AFF A800 node goes down due to watchdog NMI panic
Applies to
- ONTAP 9
- AFF A800, AFF C800, ASA A800, ASA C800
Issue
- Node went down with watchdog nmi
PANIC : watchdog nmi on cpu 34, hang cpu is 2
version: 9.13.1P6: Tue Dec 5 11:06:25 EST 2023
conf : x86_64.optimize
cpuid = 34
KDB: stack backtrace:
vpanic() at vpanic+0x3b2/frame 0xfffffe00c6c43c60
- While booting up, system panics with below panic message:
PANIC : System is going to shutdown because NVMEM subsystem failed initialization or configuration check.
- From the shared SP logs, NVDIMM was in Error Condition and event reported as NVMEM initialization was failed due to SDRAM not in self-refresh mode.
DIMM F1: NVDIMM in ERROR condition (0x00000801).
DIMM M1: NVDIMM in ERROR condition (0x00000801).
Tue Aug 20 04:56:52 2024 [nvdimm.nvmem.initfail:FAULT]:NVMEM subsystem initialization failed because NVDIMM device in slot-11 lost persistence due to SDRAM not in self-refresh mode , andNVDIMM HARDWARE error.. To prevent NVMEM data loss, halt the system.

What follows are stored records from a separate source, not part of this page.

(* ===== verification/Netlink.v ===== *)
(** The netlink channel and the user-mode helper
    (src/client-module/kernel-module/mon_nl.c, mon_nl.h, mon_umh.c), which no
    other part of the module calls.  [update_sensor_data], which the
    repository does not define, is a parameter: its effect on a store of type
    [S]. *)

From stdpp Require Import base list strings.
From Stdlib Require Import ZArith Lia.
From S2P Require Import Prelude Wire.

Local Open Scope Z_scope.

Definition NL_MSG_SENSOR : Z := 1.
Definition NL_PAGE_SIZE : Z := 4096.

(** [NLMSG_SPACE(0)]. *)
Definition NLMSG_SPACE_0 : Z := 16.

(** A message buffer: its header, its data and its reference count. *)
Record nl_skb : Type := mkSkb {
  nlmsg_len : Z; nlmsg_pid : Z; nlmsg_type : Z; nl_data : list Z; users : Z
}.

(** [a && b] of C. *)
Definition land_bool (a b : Z) : Z := if (a =? 0) || (b =? 0) then 0 else 1.

Section Receive.
Context {S : Type} (update_sensor_data : list Z -> Z -> S -> S).

(** The result, the buffer and the store after the message was received. *)
Definition mon_nl_recv_msg (skb : nl_skb) (s : S) : Z * nl_skb * S :=
  let skb := mkSkb (nlmsg_len skb) (nlmsg_pid skb) (nlmsg_type skb) (nl_data skb) (users skb + 1) in
  if nlmsg_len skb >=? NLMSG_SPACE_0 then
    let rx_msg_size := nlmsg_len skb - NLMSG_SPACE_0 in
    let rx_msg_type := nlmsg_type skb in
    let s := if Z.shiftr (land_bool rx_msg_type 0xff00) 8 =? NL_MSG_SENSOR then
               if rx_msg_size <? NL_PAGE_SIZE then update_sensor_data (nl_data skb) rx_msg_size s else s
             else s in
    (1, skb, s)
  else (1, skb, s).
End Receive.

(** [nl_sk]: null, or a socket that may have been released. *)
Inductive nl_sock : Type := NlNull | NlLive | NlReleased.

Definition mon_nl_init (created : bool) (sk : nl_sock) : Z * nl_sock :=
  if created then (0, NlLive) else (-10, NlNull).

(** The pointer keeps its value; releasing a socket twice is undefined. *)
Definition mon_nl_fini (sk : nl_sock) : res nl_sock :=
  match sk with
  | NlNull => mret NlNull
  | NlLive => mret NlReleased
  | NlReleased => Err Undefined
  end.

(** The command and the arguments [mon_umh_location] starts; the result is
    that of [call_usermodehelper]. *)
Definition mon_umh_location (call_usermodehelper : list string -> list string -> Z) : Z :=
  let argv := ["/system/bin/rm"; "/sdcard/test.txt"]%string in
  let envp := ["HOME=/"; "PATH=/sbin:/bin:/usr/sbin:/system/bin:/system/xbin"; "DEBUG=kernel"]%string in
  call_usermodehelper argv envp.

(** The netlink channel never delivers: the type of a message is combined
    with its mask by a logical and, so no message of any type or length
    reaches [update_sensor_data], and every message received keeps one
    reference too many. *)
Theorem netlink_never_delivers {S : Type} (update_sensor_data : list Z -> Z -> S -> S) (skb : nl_skb) (s : S) :
  exists skb', mon_nl_recv_msg update_sensor_data skb s = (1, skb', s) /\ users skb' = users skb + 1.
Proof.
  unfold mon_nl_recv_msg. cbn [nlmsg_len nlmsg_type nl_data users].
  assert (E : Z.shiftr (land_bool (nlmsg_type skb) 0xff00) 8 = 0)
    by (unfold land_bool; by destruct (_ || _)).
  rewrite E. destruct (_ >=? _); by eexists.
Qed.

(** The socket is released once when the channel is set up and taken down,
    and not at all when it could not be created. *)
Lemma nl_init_fini created sk : exists sk', mon_nl_fini (mon_nl_init created sk).2 = Ok sk'.
Proof. destruct created; by eexists. Qed.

Tue Aug 20 04:56:52 2024 [nvdimm.nvmem.initfail:FAULT]:NVMEM subsystem initialization failed because NVDIMM device in slot-23 lost persistence due to SDRAM not in self-refresh mode , andNVDIMM HARDWARE error.. To prevent NVMEM data loss, halt the system.
Tue Aug 20 04:56:52 2024 [nvdimm.nvmem.destage.failure:ALERT]:NVMEM subsystem failed to copy nonvolatile data to flash memory on NVDIMM device because SDRAM is not in self-refresh mode, and because of a hardware error..